### INPUT MATERIAL:
· · · ·

(** *** Events of the NMT and data link layers *)
Lemma event_parts e m :
  let m' := mn_nmt_event e m in
  mn_state m' = mn_next (startup_flags (nmt_state_machine m)) (mn_state m) e /\
  mn_node_id (nmt_state_machine m') = mn_node_id (nmt_state_machine m) /\
  node_info m' = node_info m /\ mandatory_nodes m' = mandatory_nodes m /\
  isochronous_nodes m' = isochronous_nodes m /\ async_only_nodes m' = async_only_nodes m /\
  pending_er_requests m' = pending_er_requests m /\ pending_status_requests m' = pending_status_requests m /\
  pending_timeout_event m' = pending_timeout_event m /\ mn_async_send_queue m' = mn_async_send_queue m.
Proof.
  unfold mn_nmt_event. destruct (mn_process_state (nmt_state_machine m) e (mn_od m)) as [Hs _].
  assert (Hi : mn_node_id (fst (fst (process_event (nmt_state_machine m) e (mn_od m)))) =
    mn_node_id (nmt_state_machine m)).
  { cbn [process_event MnNmt_machine]. unfold mn_process_event. destruct (is_reset_event e) eqn:He.
    - unfold handle_reset. destruct e; try discriminate He; reflexivity.
    - unfold change_state. by case_bool_decide. }
  destruct (process_event _ e _) as [[machine d] r]. by split_and!.
Qed.
Lemma calm_event_if e m : (beyond (mn_state (mn_nmt_event e m)) -> Forall reporting (mandatory_nodes m)) ->
  calm m -> calm (mn_nmt_event e m).
Proof.
  intros Hb [? ? ? ? ? ? ? ? ?]. destruct (event_parts e m) as (Es&Ei&En&Em&E1&E2&E3&E4&E5&E6).
  split; rewrite ?Ei, ?En, ?Em, ?E1, ?E2, ?E3, ?E4, ?E5, ?E6; done.
Qed.
Lemma calm_event e m : (forall f s, beyond (mn_next f s e) -> mn_next f s e = s) -> calm m -> calm (mn_nmt_event e m).
Proof.
  intros He H. apply calm_event_if; [|done]. destruct (event_parts e m) as (Es&_). rewrite Es.
  intros Hb. apply (calm_ready m H). by rewrite <- (He _ _ Hb).
Qed.
Lemma calm_error m : calm m -> calm (mn_nmt_event Ev_Error m).
Proof. apply calm_event. intros f []; cbn; intros [?|?]; congruence. Qed.
Lemma calm_timeout_event m : calm m -> calm (mn_nmt_event Ev_Timeout m).
Proof. apply calm_event. intros f []; cbn; try (destruct (bit f 13)); intros [?|?]; congruence. Qed.
Definition timed_out_nodes (t : Z) (consumers : gmap NodeId (Z * Z)) : list NodeId :=
  omap (fun nh => if snd (heartbeat_step t (snd nh)) then Some (fst nh) else None)
    (btree_items Z.le consumers).

(** One heartbeat error; [true] when it asked for a reset. *)
Definition report_heartbeat (n : NodeId) c : CnContext S * bool :=
  let '(c, (nmt_action, signaled)) := report_to_manager (HeartbeatTimeout n) c in
  let c :=
    if signaled then
      let c := upd_error_status_changed true c in
      let current_err_reg := error_register_value c in
      let new_err_reg := Z.lor current_err_reg 1 in
      if negb (current_err_reg =? new_err_reg) then
        write_error_register new_err_reg (cn_count ERR_STAT STATIC_ERR_CHG c)
      else c
    else c in
  if negb (bool_decide (nmt_action = Act_None)) then (error_reset c, true) else (c, false).

Fixpoint report_heartbeats (nodes : list NodeId) c : CnContext S * bool :=
  match nodes with
  | [] => (c, false)
  | n :: nodes =>
      match report_heartbeat n c with
      | (c, true) => (c, true)
      | (c, false) => report_heartbeats nodes c
      end
  end.

Definition check_heartbeats (nmt : NmtState) (t : Z) c : CnContext S * bool :=
  if nmt_leb NmtPreOperational2 nmt then
    let nodes := timed_out_nodes t (heartbeat_consumers c) in
    report_heartbeats nodes
      (upd_heartbeat_consumers ((fun hb => fst (heartbeat_step t hb)) <$> heartbeat_consumers c) c)
  else (c, false).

· · · ·

### WHAT TO PRODUCE:
An exact copy of the lines from the one holding "let nodes := timed_out_nodes" through the end of the data is the whole answer.

### ANSWER TO THE PROBLEM:
    let nodes := timed_out_nodes t (heartbeat_consumers c) in
    report_heartbeats nodes
      (upd_heartbeat_consumers ((fun hb => fst (heartbeat_step t hb)) <$> heartbeat_consumers c) c)
  else (c, false).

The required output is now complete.